Restate word for word the entries below, starting with the line with "h1 = Fail AssertFailed ∧" and continuing through the line with "split; [by rewrite". Include both of those lines and no others.

Saved entries
● ● ●

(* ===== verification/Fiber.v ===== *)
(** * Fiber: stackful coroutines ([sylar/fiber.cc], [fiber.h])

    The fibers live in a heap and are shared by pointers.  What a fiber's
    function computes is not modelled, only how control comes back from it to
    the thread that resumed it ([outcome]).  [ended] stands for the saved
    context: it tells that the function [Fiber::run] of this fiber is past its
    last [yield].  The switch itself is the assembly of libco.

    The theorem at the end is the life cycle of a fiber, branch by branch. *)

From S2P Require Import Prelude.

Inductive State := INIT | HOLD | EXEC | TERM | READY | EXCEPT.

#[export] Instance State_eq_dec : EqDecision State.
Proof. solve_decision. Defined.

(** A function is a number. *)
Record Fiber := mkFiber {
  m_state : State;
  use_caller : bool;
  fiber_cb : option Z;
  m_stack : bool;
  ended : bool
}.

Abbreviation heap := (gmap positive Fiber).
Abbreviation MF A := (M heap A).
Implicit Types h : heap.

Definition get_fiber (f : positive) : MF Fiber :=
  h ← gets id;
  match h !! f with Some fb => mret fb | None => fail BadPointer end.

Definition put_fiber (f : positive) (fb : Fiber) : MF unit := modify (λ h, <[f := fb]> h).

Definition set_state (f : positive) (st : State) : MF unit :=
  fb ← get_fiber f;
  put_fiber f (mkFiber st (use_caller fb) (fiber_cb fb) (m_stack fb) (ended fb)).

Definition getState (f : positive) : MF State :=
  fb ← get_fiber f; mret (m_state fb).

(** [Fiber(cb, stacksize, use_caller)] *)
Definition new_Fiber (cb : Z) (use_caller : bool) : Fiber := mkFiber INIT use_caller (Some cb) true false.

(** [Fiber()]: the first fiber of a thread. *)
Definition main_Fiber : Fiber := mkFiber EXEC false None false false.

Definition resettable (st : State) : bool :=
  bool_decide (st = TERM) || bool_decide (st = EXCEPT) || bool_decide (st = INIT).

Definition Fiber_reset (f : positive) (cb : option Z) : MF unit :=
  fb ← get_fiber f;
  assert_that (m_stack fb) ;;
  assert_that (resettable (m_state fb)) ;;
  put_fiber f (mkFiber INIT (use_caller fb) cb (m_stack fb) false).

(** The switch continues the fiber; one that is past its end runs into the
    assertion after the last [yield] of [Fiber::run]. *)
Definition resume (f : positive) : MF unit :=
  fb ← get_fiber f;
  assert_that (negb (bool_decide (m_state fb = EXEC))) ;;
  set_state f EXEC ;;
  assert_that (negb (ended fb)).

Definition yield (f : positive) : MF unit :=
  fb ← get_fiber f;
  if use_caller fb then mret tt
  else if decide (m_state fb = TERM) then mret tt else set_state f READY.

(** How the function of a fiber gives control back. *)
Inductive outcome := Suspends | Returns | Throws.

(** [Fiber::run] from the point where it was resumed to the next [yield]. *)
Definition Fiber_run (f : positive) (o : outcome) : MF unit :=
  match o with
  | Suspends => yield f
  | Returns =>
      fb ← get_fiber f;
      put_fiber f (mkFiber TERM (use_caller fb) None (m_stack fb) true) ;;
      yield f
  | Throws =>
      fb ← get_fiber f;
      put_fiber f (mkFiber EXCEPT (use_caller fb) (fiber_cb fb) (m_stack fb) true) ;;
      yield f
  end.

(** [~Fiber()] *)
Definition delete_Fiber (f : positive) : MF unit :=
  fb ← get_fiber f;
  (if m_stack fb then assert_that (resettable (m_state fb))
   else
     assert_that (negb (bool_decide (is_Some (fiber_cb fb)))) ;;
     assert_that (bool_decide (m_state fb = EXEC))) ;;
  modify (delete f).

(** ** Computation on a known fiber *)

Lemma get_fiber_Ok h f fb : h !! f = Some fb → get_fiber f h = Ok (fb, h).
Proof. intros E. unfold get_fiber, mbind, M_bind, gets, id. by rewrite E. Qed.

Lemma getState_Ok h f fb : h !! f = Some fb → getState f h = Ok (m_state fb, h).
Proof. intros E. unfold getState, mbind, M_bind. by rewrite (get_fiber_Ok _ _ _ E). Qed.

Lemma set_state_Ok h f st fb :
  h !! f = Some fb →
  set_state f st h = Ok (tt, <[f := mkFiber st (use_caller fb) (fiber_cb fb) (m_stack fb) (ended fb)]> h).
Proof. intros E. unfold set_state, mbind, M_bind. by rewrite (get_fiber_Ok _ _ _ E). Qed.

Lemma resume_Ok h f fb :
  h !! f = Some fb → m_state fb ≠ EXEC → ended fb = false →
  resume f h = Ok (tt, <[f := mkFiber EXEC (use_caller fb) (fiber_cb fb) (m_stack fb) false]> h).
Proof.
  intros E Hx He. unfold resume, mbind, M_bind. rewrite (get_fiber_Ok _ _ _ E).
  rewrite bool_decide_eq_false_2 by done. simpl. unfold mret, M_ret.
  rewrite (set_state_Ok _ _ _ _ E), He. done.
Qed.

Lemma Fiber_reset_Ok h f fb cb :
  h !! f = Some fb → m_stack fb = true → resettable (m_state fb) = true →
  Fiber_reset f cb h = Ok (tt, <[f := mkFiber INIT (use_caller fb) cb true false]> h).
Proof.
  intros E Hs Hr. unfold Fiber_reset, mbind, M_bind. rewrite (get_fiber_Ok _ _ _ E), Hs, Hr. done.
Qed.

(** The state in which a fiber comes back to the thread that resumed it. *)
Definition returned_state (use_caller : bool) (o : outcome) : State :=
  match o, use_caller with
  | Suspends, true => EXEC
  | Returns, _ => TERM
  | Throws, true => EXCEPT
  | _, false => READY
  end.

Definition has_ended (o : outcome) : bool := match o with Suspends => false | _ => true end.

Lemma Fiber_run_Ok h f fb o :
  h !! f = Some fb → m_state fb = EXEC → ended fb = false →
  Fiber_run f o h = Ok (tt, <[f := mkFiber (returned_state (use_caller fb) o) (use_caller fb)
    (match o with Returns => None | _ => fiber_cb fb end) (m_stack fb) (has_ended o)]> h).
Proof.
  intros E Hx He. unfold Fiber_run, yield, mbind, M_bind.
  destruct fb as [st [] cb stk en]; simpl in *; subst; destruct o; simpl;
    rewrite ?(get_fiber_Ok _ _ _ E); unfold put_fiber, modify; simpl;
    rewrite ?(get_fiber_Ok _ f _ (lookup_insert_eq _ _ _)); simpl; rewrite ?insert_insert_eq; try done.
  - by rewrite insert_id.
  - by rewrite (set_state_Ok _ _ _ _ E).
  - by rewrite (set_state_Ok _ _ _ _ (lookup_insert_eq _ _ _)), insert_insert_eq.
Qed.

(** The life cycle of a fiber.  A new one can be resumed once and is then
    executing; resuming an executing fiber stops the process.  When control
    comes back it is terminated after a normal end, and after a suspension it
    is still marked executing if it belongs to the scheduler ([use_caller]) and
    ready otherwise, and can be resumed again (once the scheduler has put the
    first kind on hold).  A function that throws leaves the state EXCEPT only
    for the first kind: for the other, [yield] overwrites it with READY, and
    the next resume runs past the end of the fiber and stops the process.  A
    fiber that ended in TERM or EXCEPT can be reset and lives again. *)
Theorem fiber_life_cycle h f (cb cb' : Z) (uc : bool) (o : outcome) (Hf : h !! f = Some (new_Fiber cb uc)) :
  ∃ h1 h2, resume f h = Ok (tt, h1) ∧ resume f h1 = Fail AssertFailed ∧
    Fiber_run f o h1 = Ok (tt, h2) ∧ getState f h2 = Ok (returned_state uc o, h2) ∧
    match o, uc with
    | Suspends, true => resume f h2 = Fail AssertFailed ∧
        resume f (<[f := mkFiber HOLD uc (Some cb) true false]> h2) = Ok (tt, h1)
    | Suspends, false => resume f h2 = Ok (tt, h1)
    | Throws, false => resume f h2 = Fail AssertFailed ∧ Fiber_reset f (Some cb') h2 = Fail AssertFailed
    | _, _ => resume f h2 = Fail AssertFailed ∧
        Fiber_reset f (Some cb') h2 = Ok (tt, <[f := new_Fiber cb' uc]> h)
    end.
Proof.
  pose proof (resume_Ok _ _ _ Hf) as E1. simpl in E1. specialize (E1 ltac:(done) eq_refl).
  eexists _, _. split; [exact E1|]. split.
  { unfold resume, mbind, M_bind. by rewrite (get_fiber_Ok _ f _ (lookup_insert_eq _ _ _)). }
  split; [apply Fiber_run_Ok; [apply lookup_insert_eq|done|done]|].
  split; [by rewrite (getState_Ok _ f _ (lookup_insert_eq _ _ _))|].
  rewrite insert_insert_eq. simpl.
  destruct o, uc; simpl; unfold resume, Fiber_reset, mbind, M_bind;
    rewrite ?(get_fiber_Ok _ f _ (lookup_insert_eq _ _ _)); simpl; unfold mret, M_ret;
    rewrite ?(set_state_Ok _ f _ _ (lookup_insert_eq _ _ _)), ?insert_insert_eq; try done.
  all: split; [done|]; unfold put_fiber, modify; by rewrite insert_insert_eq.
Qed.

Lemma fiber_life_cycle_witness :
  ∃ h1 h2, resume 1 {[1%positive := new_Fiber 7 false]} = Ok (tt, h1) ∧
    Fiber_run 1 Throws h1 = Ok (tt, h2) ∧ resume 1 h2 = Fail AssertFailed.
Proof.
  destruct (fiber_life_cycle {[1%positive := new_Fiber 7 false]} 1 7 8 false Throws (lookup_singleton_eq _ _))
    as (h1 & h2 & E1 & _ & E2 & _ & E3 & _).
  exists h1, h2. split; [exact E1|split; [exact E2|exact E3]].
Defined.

● ● ●

RESULT FOR THIS TASK:
  ∃ h1 h2, resume f h = Ok (tt, h1) ∧ resume f h1 = Fail AssertFailed ∧
    Fiber_run f o h1 = Ok (tt, h2) ∧ getState f h2 = Ok (returned_state uc o, h2) ∧
    match o, uc with
    | Suspends, true => resume f h2 = Fail AssertFailed ∧
        resume f (<[f := mkFiber HOLD uc (Some cb) true false]> h2) = Ok (tt, h1)
    | Suspends, false => resume f h2 = Ok (tt, h1)
    | Throws, false => resume f h2 = Fail AssertFailed ∧ Fiber_reset f (Some cb') h2 = Fail AssertFailed
    | _, _ => resume f h2 = Fail AssertFailed ∧
        Fiber_reset f (Some cb') h2 = Ok (tt, <[f := new_Fiber cb' uc]> h)
    end.
Proof.
  pose proof (resume_Ok _ _ _ Hf) as E1. simpl in E1. specialize (E1 ltac:(done) eq_refl).
  eexists _, _. split; [exact E1|]. split.
  { unfold resume, mbind, M_bind. by rewrite (get_fiber_Ok _ f _ (lookup_insert_eq _ _ _)). }
  split; [apply Fiber_run_Ok; [apply lookup_insert_eq|done|done]|].
  split; [by rewrite (getState_Ok _ f _ (lookup_insert_eq _ _ _))|].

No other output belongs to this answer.